Numerical prediction of wear in industrial raw material flow

Abstract: Abrasive wear is largely involved in many industrial processes, and has far reaching economic consequences which involve not only the costs of replacement, but also the costs involved in machine downtime and lost production. Constructions and machines like conveyers, chutes and dumper truck bodies are often exposed to abrasive wear during handling of industrial raw material flow e.g. granular materials, rocks, etc. Different theoretical models and numerical models have been established to study wear phenomena. However, simulation and prediction of wear at large scale are seldom presented. In order to effectively predict abrasive wear in large scale applications, models for solid structure, material flow and wear behaviour have to be coupled together. To effectively study sliding abrasive wear of steel plates from interaction with granular material, numerical simulations can be an option. In this work both smoothed particle hydrodynamics (SPH) and discrete element method (DEM) is used to mimic the granularmaterial flow behaviour. The finite element method (FEM) represents the surrounding solid material. To create models that reproduce interaction between solid and granular material both SPH and DEM are one at the time coupled to FEM. This gives a new opportunity to study abrasive wear in steel structures and also a possibility to estimate the absolute wear in large scale applications.
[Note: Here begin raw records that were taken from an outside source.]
Lemma run_end_maximal j n q : run_end j n q -> maximal_run l q n.
Proof using Hd.
  intros (Hn & Hw & Hbj & Hbn). apply (window_maximal l Hd (j - n)); [lia|done|..].
  - intros v Hv. replace (j - n + n) with j in Hv by lia. destruct Hw as [_ Hw].
    replace (j - n + n - 1) with (j - 1) in Hw by lia. specialize (Hbj q v Hw Hv). lia.
  - intros u Hu. specialize (Hbn u _ Hu (proj1 Hw)). lia.
Qed.

Lemma maximal_run_end n q : 1 <= n -> maximal_run l q n -> exists j, run_end j n q.
Proof using Hd.
  intros Hn Hm. destruct (maximal_window l Hd q n Hn Hm) as (j & Hw & Hj & Hlo & Hhi).
  exists j. split_and!; [lia..|done| |].
  - intros u v Hu Hv. destruct Hw as [_ Hw]. replace (j - n + n - 1) with (j - 1) in Hw by lia.
    rewrite Hu in Hw. simplify_eq. specialize (Hlo v Hv). lia.
  - intros u v Hu Hv. destruct Hw as [Hw _]. rewrite Hv in Hw. simplify_eq. specialize (Hhi u Hu). lia.
Qed.

Lemma run_in_extend_down (k : nat) : forall q n, 1 <= n -> q <= Z.of_nat k -> run_in l q n ->
  exists q', q' <= q /\ run_in l q' (q + n - q') /\ q' - 1 ∉ l.
Proof using Hpg.
  unfold pages in Hpg. rewrite Forall_forall in Hpg.
  induction k as [|k IH]; intros q n Hn Hq Hrun; destruct (decide (q - 1 ∈ l)) as [Hin|Hout].
  - specialize (Hpg _ Hin). lia.
  - exists q. split_and!; [lia| |done]. by replace (q + n - q) with n by lia.
  - destruct (IH (q - 1) (n + 1)) as (q' & Hle & Hr & Hn'); [lia..| |].
    { intros t Ht. destruct (decide (t = 0)) as [->|]; [by rewrite Z.add_0_r|].
      replace (q - 1 + t) with (q + (t - 1)) by lia. apply Hrun. lia. }
    exists q'. split_and!; [lia| |done]. by replace (q + n - q') with (q - 1 + (n + 1) - q') by lia.
  - exists q. split_and!; [lia| |done]. by replace (q + n - q) with n by lia.
Qed.

Lemma run_in_extend_up (k : nat) : forall q n, 0 <= n -> UINT32_MAX < q + n + Z.of_nat k -> run_in l q n ->
  exists n', n <= n' /\ run_in l q n' /\ q + n' ∉ l.
Proof using Hpg.
  unfold pages in Hpg. rewrite Forall_forall in Hpg.
  induction k as [|k IH]; intros q n Hn Hq Hrun; destruct (decide (q + n ∈ l)) as [Hin|Hout].
  - specialize (Hpg _ Hin). lia.
  - exists n. split_and!; [lia|done|done].
  - destruct (IH q (n + 1)) as (n' & Hle & Hr & Hn'); [lia..| |].
    { intros t Ht. destruct (decide (t = n)) as [->|]; [done|]. apply Hrun. lia. }
    exists n'. split_and!; [lia|done|done].
  - exists n. split_and!; [lia|done|done].
Qed.

(** Every run is part of a maximal one. *)
Lemma run_in_maximal q n : 1 <= n -> run_in l q n ->
  exists q' n', maximal_run l q' n' /\ q' <= q /\ n <= n'.
Proof using Hpg.
  intros Hn Hrun.
  destruct (run_in_extend_down (Z.to_nat q) q n) as (q' & Hle & Hr & Hlo); [done|lia|done|].
  destruct (run_in_extend_up (Z.to_nat (UINT32_MAX + 1 - (q + n))) q' (q + n - q')) as (n' & Hle' & Hr' & Hhi);
    [lia..|done|].
  exists q', n'. split_and!; [by split; [|split]|lia|lia].
Qed.

Lemma pnl_maxspan_spec : exists s, pnl_maxspan p = Some s /\
  (exists y, run_in l y s) /\ (forall y n, run_in l y n -> n <= s).
Proof using Hrep Hd Hpg.
  unfold pnl_maxspan. rewrite (pnl_rep_size p l Hrep). cbn [mbind option_bind]. zlen_pos.
  assert (forall s, (exists y, run_in l y s) /\ (forall y, ~ run_in l y (s + 1)) ->
    (exists y, run_in l y s) /\ (forall y n, run_in l y n -> n <= s)) as Hfin.
  { intros s [Hs Hn]. split; [done|]. intros y n Hr. destruct (Z.le_gt_cases n s); [done|]. exfalso.
    apply (Hn y). intros k Hk. apply Hr. lia. }
  assert (zlen l <> 0 -> exists y, run_in l y 1) as H1.
  { intros Hne. destruct (zget_in l 0) as [y Hy]; [lia|]. exists y. intros k Hk.
    replace (y + k) with y by lia. by eapply zget_elem. }
  destruct (Z.ltb_spec 1 (zlen l)) as [Hlt|Hle].
  - replace (Z.to_nat (zlen l - 1)) with (S (Z.to_nat (zlen l - 2))) by lia.
    destruct (maxspan_loop_spec (Z.to_nat (zlen l - 2)) 0 1) as (s & E & Hs); [|lia|].
    { split_and!; [lia..|apply H1; lia|]. intros i' y Hi'. lia. }
    exists s. split; [done|]. by apply Hfin.
  - exists (zlen l). split; [done|]. apply Hfin. split.
    + destruct (decide (zlen l = 0)) as [E|Hne]; [|replace (zlen l) with 1 by lia; by apply H1].
      exists 0. intros k Hk. lia.
    + intros y Hr. destruct (run_window l Hd (zlen l + 1) y ltac:(lia) Hr) as [i Hw].
      pose proof (zget_range _ _ _ (proj1 Hw)). pose proof (zget_range _ _ _ (proj2 Hw)). lia.
Qed.

Lemma pnl_scan_span_spec from : 1 <= from <= zlen l -> exists s y, pnl_scan_span p from = Some s /\
  1 <= s /\ cells_run l (from - 1) s y /\ (forall z, ~ cells_run l (from - 1) (s + 1) z).
Proof using Hrep Hd Hpg.
  intros Hf. unfold pnl_scan_span. rewrite (pnl_rep_size p l Hrep). cbn [mbind option_bind].
  destruct (zget_in l (from - 1)) as [y Hy]; [lia|].
  destruct (scan_span_loop_spec (S (Z.to_nat (zlen l))) (from - 1) 1 y) as (s & y' & E & Hs); [lia..| |lia|].
  { split; [rewrite Hy|rewrite <- Hy]; f_equal; lia. }
  rewrite Z.sub_add in E. eauto.
Qed.

(** Cutting a window removes its pages and nothing else. *)
Lemma cut_run_filter i n y : 1 <= n -> cells_run l i n y ->
  exists p', pnl_cut p (i + 1) n = Some p' /\ pnl_rep p' (filter (fun x => ~ (y <= x < y + n)) l).
Proof using Hrep Hd Hpg.
  intros Hn Hw. pose proof (window_cells l Hd _ _ _ Hn Hw) as Hcells.
  pose proof (zget_range _ _ _ (proj1 Hw)). pose proof (zget_range _ _ _ (proj2 Hw)).
  destruct (zsplit l i) as (A & r & El & HA); [lia|].
  destruct (zsplit r n) as (B & C & -> & HB); [subst l; zlia|].
  pose proof Hrep as Hrep'. rewrite El in Hrep'.
  destruct (pnl_cut_spec p A B C Hrep') as (p' & E & Hp'). rewrite HA, HB in E.
  exists p'. split; [done|].
  assert (forall x, x ∈ A -> y + n <= x) as H1.
  { intros x (k & Hk & Hx)%elem_zget. assert (zget l k = Some x) as Hlx by (subst l; by rewrite zget_app_l by lia).
    pose proof (desc_gap l Hd _ _ _ _ Hlx (proj1 Hw) ltac:(lia)). lia. }
  assert (forall x, x ∈ B -> y <= x < y + n) as H2.
  { intros x (k & Hk & Hx)%elem_zget.
    assert (zget l (i + k) = Some x) as Hlx by (subst l; rewrite (zget_app_skip _ _ _ k), zget_app_l by lia; done).
    pose proof (Hcells (n - 1 - k) ltac:(lia)) as Hc. replace (i + n - 1 - (n - 1 - k)) with (i + k) in Hc by lia.
    rewrite Hlx in Hc. injection Hc. lia. }
  assert (forall x, x ∈ C -> x < y) as H3.
  { intros x (k & Hk & Hx)%elem_zget.
    assert (zget l (i + n + k) = Some x) as Hlx
      by (subst l; rewrite (zget_app_skip _ _ _ (n + k)), (zget_app_skip _ _ _ k) by lia; done).
    pose proof (desc_gap l Hd _ _ _ _ (proj2 Hw) Hlx ltac:(lia)). lia. }
  rewrite El, !filter_app.
  rewrite (filter_all _ A), (filter_all _ C), (filter_none _ B); [done|intros x Hx..].
  - specialize (H2 x Hx). lia.
  - specialize (H3 x Hx). lia.
  - specialize (H1 x Hx). lia.
Qed.
(* ===== verification/PnlSets.v ===== *)
(** * Page number lists as sets: proofs

    The merge, the intersection test, the sift and the range cut of
    [PnlOrder], related to the union, intersection and difference of the sets
    of pages the lists stand for. *)

From stdpp Require Import base list numbers option sorting.
From Stdlib Require Import ZArith Lia.
From S2P Require Import Prelude Search SortNet QuickSort RadixSort Bits Alloc Pnl PnlOrder.

(** ** Merging *)

(** The state of the merge: [A] and [B] are left to be merged, [R] is the
    merged tail. *)
Definition merge_inv (A B R : list Z) : Prop :=
  desc_weak A /\ desc_weak B /\ desc_weak R /\
  (forall x y, x ∈ A \/ x ∈ B -> y ∈ R -> y <= x) /\ Forall (fun x => x <= P_INVALID) B.

Lemma desc_weak_snoc l x : desc_weak (l ++ [x]) <-> desc_weak l /\ (forall y, y ∈ l -> x <= y).
Proof.
  unfold desc_weak. rewrite StronglySorted_app_iff. split.
  - intros (H & _ & Hxy). split; [done|]. intros y Hy. by apply Hxy; [|constructor].
  - intros [H Hxy]. split_and!; [done|repeat constructor|]. intros y z Hy Hz%list_elem_of_singleton. subst z. auto.
Qed.

Lemma desc_weak_cons l x : (forall y, y ∈ l -> y <= x) -> desc_weak l -> desc_weak (x :: l).
Proof. intros H Hl. constructor; [done|]. by apply Forall_forall. Qed.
In this work simulation and field measurements has been done on tipper and dumper trucks working with rock material. Wear pattern from dumper bodies obtained from numerical simulation shows a reasonably good correspondence to experimental measurements. An advanced analysis tool that takes into account both the actual material flows, coupled with wear calculation model developed for design and optimize equipment against wear, this is done within the multi-physics software LS-Dyna. In paper A the SPH/FEM interaction is used to describe an unloading of a dumper truck. In this paper the “load intensity” is found and used to describe the areas in the structure that is subjected to the highest wear. Paper B uses the DEM/FEM interaction to find the load intensity in the structure of a tipper body. Paper C is a continuation of paper B, were the Archard’s sliding wear law is applied on the load intensity to find the absolute sliding wear in the structure. In conclusion, numerical methods used to calculate local wear in industrial raw material handling systems is developed.